Davidson thinks that the next stage in the evolution of the Internet of Things will have to revolve around people, introducing to CBR a brand new buzzword – the Internet of People and Purpose.
Davidson said: "Internet of People and Purpose is the counterpoint to IoT. We, as technologists, love technology that is who we are, but sometimes we get a bit too carried away with technology and we forget about why we are building the technology."
He said that the IoT is ‘only useful if if it has a purpose, such as monitoring heartbeats for health.
"Things do not mean anything. Things are disposable. IoT needs to have a purpose and it needs to be built for people."
Davidson also said that one of the main problems with technology is that the industry is throwing too many solutions out to the market.

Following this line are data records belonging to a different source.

Lemma unterminated_quote_runs_to_end_witness :
  exists toks,
    parseCommandLine (Some (TEXT "-ro " ++ [ch_quote] ++ TEXT "my file.txt -n3")) []
    = toks ++ [TEXT "my file.txt -n3"].
Proof.
  apply (unterminated_quote_runs_to_end _ (TEXT "-ro ") (TEXT "my file.txt -n3")).
  - reflexivity.
  - repeat split; try reflexivity. right. discriminate.
  - repeat constructor; discriminate.
Defined.

(** ** Equals-quoted strings *)

Lemma parseLoop_in_string X :
  Forall (fun c => c <> ch_quote) X ->
  forall (done rest : list TCHAR) (w : bool) (z : Z) (a : list nat),
  exists w',
    parseLoop (length X) (length done)
      (mkParseState (done ++ X ++ rest) false true w z false a)
    = mkParseState (done ++ X ++ rest) false true w' z false a.
Proof.
  induction 1 as [|c X Hc _ IH]; intros done rest w z a.
  - by exists w.
  - cbn [parseLoop length shouldBeTerminated app].
    assert (exists w1, parseStep (length done)
              (mkParseState (done ++ c :: X ++ rest) false true w z false a)
            = mkParseState (done ++ c :: X ++ rest) false true w1 z false a)
      as [w1 ->].
    { unfold parseStep. cbn [cmdLine]. rewrite peek_middle.
      apply N.eqb_neq in Hc. rewrite Hc.
      destruct ((c =? ch_tab)%N || (c =? ch_space)%N); by eexists. }
    destruct (IH (done ++ [c]) rest w1 z a) as [w' E].
    rewrite length_app, Nat.add_1_r, snoc_app in E. by exists w'.
Qed.

Lemma parseLoop_inside_word K :
  Forall (fun c => plain_char c /\ is_ws c = false) K ->
  forall (done rest : list TCHAR) (z : Z) (a : list nat),
  parseLoop (length K) (length done)
    (mkParseState (done ++ K ++ rest) false false false z false a)
  = mkParseState (done ++ K ++ rest) false false false z false a.
Proof.
  induction 1 as [|c K [[Hc0 Hcq] Hcw] _ IH]; intros dn rest z a; [done|].
  cbn [parseLoop length shouldBeTerminated app].
  rewrite parseStep_other by done.
  specialize (IH (dn ++ [c]) rest z a).
  by rewrite length_app, Nat.add_1_r, snoc_app in IH.
Qed.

"[The industry] does not know what to stick with versus trying to solve specific problems to help people solve difficulties in their daily lives."
According to Davidson, there is also a broader purpose of trying to understand what the IoT is actually going to do for us, as human beings, and that that factor ‘is really what we need to be thinking about.’
"We spend such a significant amount of time managing infrastructure when you can do that in such a much more efficient way."
To achieve that efficiency, it is necessary that the industry works on ways to keep the Internet of People and Purpose on all the time.
"Today we are actually building micro services and these micro services are very contained pieces of software where we can actually test these micro services a thousand times more effectively than we could with huge pieces of software.
"When we think about things 50 years far from now, I can only imagine, software built to test itself, self-healing software. Based upon the advances of AI, software may well be writing itself at that point.
"We simply will need to ask for a thing, and the software will create that for us."